And we see this around sex offender management policy community, management of sex offenders, that kind of policy, we see this all the time, that policymakers essentially often find themselves in a dilemma. We're seeing more and more research that's showing that a lot of the things that we are turning into policy, that we're seeing being turned into policy, are not effective, residence restrictions being the other significant way that sex offenders are managed when they return to communities.

So, you know, we have to think about what is compelling — not sex offenders — what is compelling policymakers to legislate in these ways when data is telling them otherwise.

So one of the things we do know — and this is something for all of you researchers to think about certainly, but also the policymakers here — we do know from a lot of research, ironically enough, that policymakers don't make decisions based — I mean, I'm saying something fairly obvious, I guess — based on research, the decisions that are made about laws that are implemented, especially around things that are very emotional, very painful for communities, individuals, families to grapple with. They're not making decisions necessarily based on what research tells us.

So one of the things we need to be thinking about is how can research play a more influential role in influencing policy, and how can we provide policymakers — this is the slightly more complex piece of this — how can we provide policymakers with the kind of cover that they need to make the decisions that might not be perceived as popular when it comes to sex offender-related policy.

We know that sex crime issues have little to do for people with facts and research, so we're talking about kind of communities. Common sense says if you want to protect kids from predators, you need to know where they are, thus community notification, thus residence restrictions. If we just move them away from where children congregate, we can protect them; it seems to make sense. And the terms that are used, you know, don't sound so bad. And so one of the things that policymakers need to be thinking about is how do you change or reframe those terms and the concepts behind them.

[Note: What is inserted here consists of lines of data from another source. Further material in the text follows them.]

(** * AQUA-ATMOS 3D mock-up: scene assembly and view controller

    A shallow embedding of the scene-assembly scripts
    ([modules/sorbant.js], [modules/peltier.js], [modules/filtration.js],
    [modules/assemblage.js], [helpers.js]) and of the view controller of
    [main.js].

    - JavaScript numbers are IEEE-754 binary64 values: primitive floats.
    - Objects created with [new] have an identity.  Scene-graph objects
      live in a forest (each object has at most one parent) and carry
      their identity; materials live in a store keyed by identity, so
      that two meshes can share one material.
    - The module builders run in a small state-and-failure monad over
      that heap; failure only stands for a dangling reference. *)

From Stdlib Require Import Floats ZArith List String Bool Lia.
From stdpp Require Import gmap strings.
Import ListNotations.

Set Warnings "-inexact-float,-register-all".

#[local] Open Scope nat_scope.

(** ** Numbers *)

(** [Math.PI], the double nearest to pi. *)
Definition Math_PI : float := 3.141592653589793%float.

(** A loop counter used as a number. *)
Definition num (n : nat) : float := PrimFloat.of_uint63 (Uint63.of_Z (Z.of_nat n)).

(** The functions of [Math] that ECMAScript leaves
    implementation-approximated, and [Math.round]; they belong to the
    host. *)
Class MathHost : Type := {
  Math_tan : float -> float;
  Math_cos : float -> float;
  Math_sin : float -> float;
  Math_round : float -> float;
}.

(** A host to run the model on: truncated power series for the sine and
    the cosine, and [floor (x + 0.5)] for [Math.round] on the
    non-negative arguments the scripts pass. *)
Module ReferenceHost.

#[local] Open Scope float_scope.

Fixpoint series (n : nat) (k : float) (x2 term acc : float) : float :=
  match n with
  | O => acc
  | S n' =>
      let term' := - term * x2 / ((k + 1) * (k + 2)) in
      series n' (k + 2) x2 term' (acc + term')
  end.

Definition sin (x : float) : float := series 40 1 (x * x) x x.
Definition cos (x : float) : float := series 40 0 (x * x) 1 1.
Definition tan (x : float) : float := sin x / cos x.

Definition floor (x : float) : float :=
  match Prim2SF x with
  | S754_finite false m e => PrimFloat.of_uint63 (Uint63.of_Z (Z.shiftl (Zpos m) e))
  | _ => 0
  end.

Definition round (x : float) : float := floor (x + 0.5).

Definition host : MathHost :=
  {| Math_tan := tan; Math_cos := cos; Math_sin := sin; Math_round := round |}.

End ReferenceHost.

(** ** three.js data *)

(** The identity of an object or of a material. *)
Abbreviation ident := nat.

Record Vector3 : Type := V3 { vx : float; vy : float; vz : float }.

Definition v3_zero : Vector3 := V3 0 0 0.
Definition v3_one : Vector3 := V3 1 1 1.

And then another very interesting piece of this community notification discussion is, again, what the public thinks about it. The Washington State Institute for Public Policy did some interesting research in 1998. They did — just in Washington, in the state of Washington, they asked people about their perceptions of community notification. And what they found was that almost 75 percent of respondents reported that they learned more about sex offenders, sex offenses, how sex offenders operate because of community notification; their awareness was raised, and over 60 percent said that community notification makes released sex offenders behave better. So they had a sense that it actually would influence sex offenders to feel like they're being watched. People know who they are, so they are going to be less likely to re-offend.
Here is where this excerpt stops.